## SOURCE DATA
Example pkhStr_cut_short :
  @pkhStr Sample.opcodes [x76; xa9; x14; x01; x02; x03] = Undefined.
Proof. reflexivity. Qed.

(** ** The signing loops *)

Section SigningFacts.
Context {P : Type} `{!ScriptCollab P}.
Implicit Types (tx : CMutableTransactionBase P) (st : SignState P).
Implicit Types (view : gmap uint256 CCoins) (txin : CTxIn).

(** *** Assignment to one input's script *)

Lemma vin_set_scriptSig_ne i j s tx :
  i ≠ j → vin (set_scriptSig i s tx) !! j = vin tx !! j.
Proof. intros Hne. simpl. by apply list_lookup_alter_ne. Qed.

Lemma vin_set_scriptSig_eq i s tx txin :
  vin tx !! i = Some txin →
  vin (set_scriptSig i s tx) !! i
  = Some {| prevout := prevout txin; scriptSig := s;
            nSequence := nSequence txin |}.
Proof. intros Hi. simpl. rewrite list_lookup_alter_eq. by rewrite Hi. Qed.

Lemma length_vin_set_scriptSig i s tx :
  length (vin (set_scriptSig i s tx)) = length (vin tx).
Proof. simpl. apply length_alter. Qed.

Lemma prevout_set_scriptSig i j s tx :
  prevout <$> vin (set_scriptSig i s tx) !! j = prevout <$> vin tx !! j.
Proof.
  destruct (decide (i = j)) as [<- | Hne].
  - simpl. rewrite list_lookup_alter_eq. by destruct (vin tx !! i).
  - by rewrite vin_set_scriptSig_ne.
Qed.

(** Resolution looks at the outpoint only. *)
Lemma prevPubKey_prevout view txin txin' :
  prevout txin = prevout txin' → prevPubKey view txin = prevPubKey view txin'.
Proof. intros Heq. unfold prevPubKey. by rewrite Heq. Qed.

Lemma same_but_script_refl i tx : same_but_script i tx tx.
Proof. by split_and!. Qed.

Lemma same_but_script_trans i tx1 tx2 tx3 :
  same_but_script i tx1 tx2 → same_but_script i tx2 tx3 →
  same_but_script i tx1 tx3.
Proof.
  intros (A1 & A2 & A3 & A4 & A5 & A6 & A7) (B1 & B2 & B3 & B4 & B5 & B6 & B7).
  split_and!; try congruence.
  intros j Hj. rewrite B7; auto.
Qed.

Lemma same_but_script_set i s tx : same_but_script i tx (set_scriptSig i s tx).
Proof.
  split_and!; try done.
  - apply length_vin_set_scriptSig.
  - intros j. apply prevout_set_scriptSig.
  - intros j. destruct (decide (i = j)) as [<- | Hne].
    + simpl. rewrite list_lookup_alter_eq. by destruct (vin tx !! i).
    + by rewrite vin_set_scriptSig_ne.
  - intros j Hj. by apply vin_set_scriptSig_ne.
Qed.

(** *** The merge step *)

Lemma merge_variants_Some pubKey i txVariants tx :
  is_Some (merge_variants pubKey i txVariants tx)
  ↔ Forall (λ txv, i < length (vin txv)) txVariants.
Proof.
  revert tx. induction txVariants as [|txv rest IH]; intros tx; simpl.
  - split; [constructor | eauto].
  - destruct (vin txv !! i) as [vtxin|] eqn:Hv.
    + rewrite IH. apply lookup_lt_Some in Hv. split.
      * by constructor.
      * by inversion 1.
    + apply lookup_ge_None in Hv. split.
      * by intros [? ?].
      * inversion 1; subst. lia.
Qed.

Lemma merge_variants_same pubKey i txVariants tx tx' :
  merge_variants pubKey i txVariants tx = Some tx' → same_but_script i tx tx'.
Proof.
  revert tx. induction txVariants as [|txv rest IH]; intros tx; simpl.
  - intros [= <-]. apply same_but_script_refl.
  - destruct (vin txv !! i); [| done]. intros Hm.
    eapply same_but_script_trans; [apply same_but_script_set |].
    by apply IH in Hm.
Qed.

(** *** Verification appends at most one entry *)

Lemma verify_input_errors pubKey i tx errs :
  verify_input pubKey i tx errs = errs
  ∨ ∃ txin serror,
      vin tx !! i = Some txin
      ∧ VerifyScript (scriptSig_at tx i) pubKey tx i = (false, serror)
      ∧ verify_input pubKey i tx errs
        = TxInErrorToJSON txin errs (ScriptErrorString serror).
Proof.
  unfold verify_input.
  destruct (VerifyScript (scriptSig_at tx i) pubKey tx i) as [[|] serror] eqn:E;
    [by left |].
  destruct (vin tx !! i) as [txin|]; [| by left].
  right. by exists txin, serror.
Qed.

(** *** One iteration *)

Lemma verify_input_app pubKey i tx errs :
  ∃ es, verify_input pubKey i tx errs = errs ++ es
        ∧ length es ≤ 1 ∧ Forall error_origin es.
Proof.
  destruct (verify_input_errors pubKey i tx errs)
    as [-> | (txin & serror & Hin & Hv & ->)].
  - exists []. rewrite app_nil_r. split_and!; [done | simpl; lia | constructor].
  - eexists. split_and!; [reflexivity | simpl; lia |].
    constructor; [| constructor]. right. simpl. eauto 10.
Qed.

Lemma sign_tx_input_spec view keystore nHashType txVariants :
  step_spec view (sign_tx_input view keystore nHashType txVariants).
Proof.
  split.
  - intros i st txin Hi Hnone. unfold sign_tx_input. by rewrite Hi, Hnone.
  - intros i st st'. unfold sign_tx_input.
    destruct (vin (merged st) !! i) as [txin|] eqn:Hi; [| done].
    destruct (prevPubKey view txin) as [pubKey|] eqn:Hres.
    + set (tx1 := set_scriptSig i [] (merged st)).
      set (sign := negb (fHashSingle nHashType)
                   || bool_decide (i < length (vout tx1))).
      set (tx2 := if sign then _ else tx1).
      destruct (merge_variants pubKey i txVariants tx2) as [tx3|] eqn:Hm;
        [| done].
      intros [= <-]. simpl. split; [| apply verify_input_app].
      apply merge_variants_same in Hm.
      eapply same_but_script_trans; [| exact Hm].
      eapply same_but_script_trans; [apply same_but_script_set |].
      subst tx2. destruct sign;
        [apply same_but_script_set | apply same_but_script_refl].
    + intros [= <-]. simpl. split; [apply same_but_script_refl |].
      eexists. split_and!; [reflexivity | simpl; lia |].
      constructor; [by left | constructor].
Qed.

## PROBLEM
Among the entries above, copy exactly only the lines starting with the one containing "Implicit Types (view" and going through the one containing "Proof. simpl. apply length_alter. Qed.", both ends included.

## FINISHED TASK
Implicit Types (view : gmap uint256 CCoins) (txin : CTxIn).

(** *** Assignment to one input's script *)

Lemma vin_set_scriptSig_ne i j s tx :
  i ≠ j → vin (set_scriptSig i s tx) !! j = vin tx !! j.
Proof. intros Hne. simpl. by apply list_lookup_alter_ne. Qed.

Lemma vin_set_scriptSig_eq i s tx txin :
  vin tx !! i = Some txin →
  vin (set_scriptSig i s tx) !! i
  = Some {| prevout := prevout txin; scriptSig := s;
            nSequence := nSequence txin |}.
Proof. intros Hi. simpl. rewrite list_lookup_alter_eq. by rewrite Hi. Qed.

Lemma length_vin_set_scriptSig i s tx :
  length (vin (set_scriptSig i s tx)) = length (vin tx).
Proof. simpl. apply length_alter. Qed.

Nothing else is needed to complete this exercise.